**Required action**. Scan the entries for "Hsweep". Every line that holds it is to be copied.

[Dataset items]
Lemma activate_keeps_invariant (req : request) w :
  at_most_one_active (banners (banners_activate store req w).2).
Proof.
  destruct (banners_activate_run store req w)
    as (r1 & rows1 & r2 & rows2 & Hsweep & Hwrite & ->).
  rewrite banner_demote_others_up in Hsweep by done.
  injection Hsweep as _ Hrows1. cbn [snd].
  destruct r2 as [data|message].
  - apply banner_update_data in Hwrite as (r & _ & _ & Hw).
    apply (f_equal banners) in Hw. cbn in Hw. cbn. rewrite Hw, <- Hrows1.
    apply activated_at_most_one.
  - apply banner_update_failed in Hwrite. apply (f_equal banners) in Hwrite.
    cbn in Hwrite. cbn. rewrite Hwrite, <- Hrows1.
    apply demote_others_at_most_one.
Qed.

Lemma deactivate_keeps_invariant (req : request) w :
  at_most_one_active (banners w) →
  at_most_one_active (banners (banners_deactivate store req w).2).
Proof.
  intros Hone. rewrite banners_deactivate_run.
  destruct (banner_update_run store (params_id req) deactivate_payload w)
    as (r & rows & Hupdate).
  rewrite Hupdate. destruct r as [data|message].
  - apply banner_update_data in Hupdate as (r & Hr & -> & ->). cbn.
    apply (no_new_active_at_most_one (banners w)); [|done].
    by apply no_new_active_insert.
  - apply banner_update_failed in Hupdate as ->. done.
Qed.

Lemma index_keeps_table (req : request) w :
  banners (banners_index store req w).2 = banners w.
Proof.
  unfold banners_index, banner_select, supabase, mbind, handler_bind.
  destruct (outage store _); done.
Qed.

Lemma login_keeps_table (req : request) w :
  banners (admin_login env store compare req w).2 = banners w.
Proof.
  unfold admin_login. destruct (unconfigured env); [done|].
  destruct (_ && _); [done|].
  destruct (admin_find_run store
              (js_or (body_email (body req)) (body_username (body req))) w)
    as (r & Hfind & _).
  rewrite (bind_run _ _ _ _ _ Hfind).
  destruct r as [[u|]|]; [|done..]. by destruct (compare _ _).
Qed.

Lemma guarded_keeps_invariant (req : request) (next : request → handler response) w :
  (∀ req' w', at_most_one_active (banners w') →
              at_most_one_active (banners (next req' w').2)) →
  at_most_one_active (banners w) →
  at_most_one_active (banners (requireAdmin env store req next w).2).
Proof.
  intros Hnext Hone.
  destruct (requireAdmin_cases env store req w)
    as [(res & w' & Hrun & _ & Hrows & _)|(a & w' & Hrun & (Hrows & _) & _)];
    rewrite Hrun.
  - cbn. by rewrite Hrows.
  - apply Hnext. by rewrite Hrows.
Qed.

**The completed task**.
    as (r1 & rows1 & r2 & rows2 & Hsweep & Hwrite & ->).
  rewrite banner_demote_others_up in Hsweep by done.
  injection Hsweep as _ Hrows1. cbn [snd].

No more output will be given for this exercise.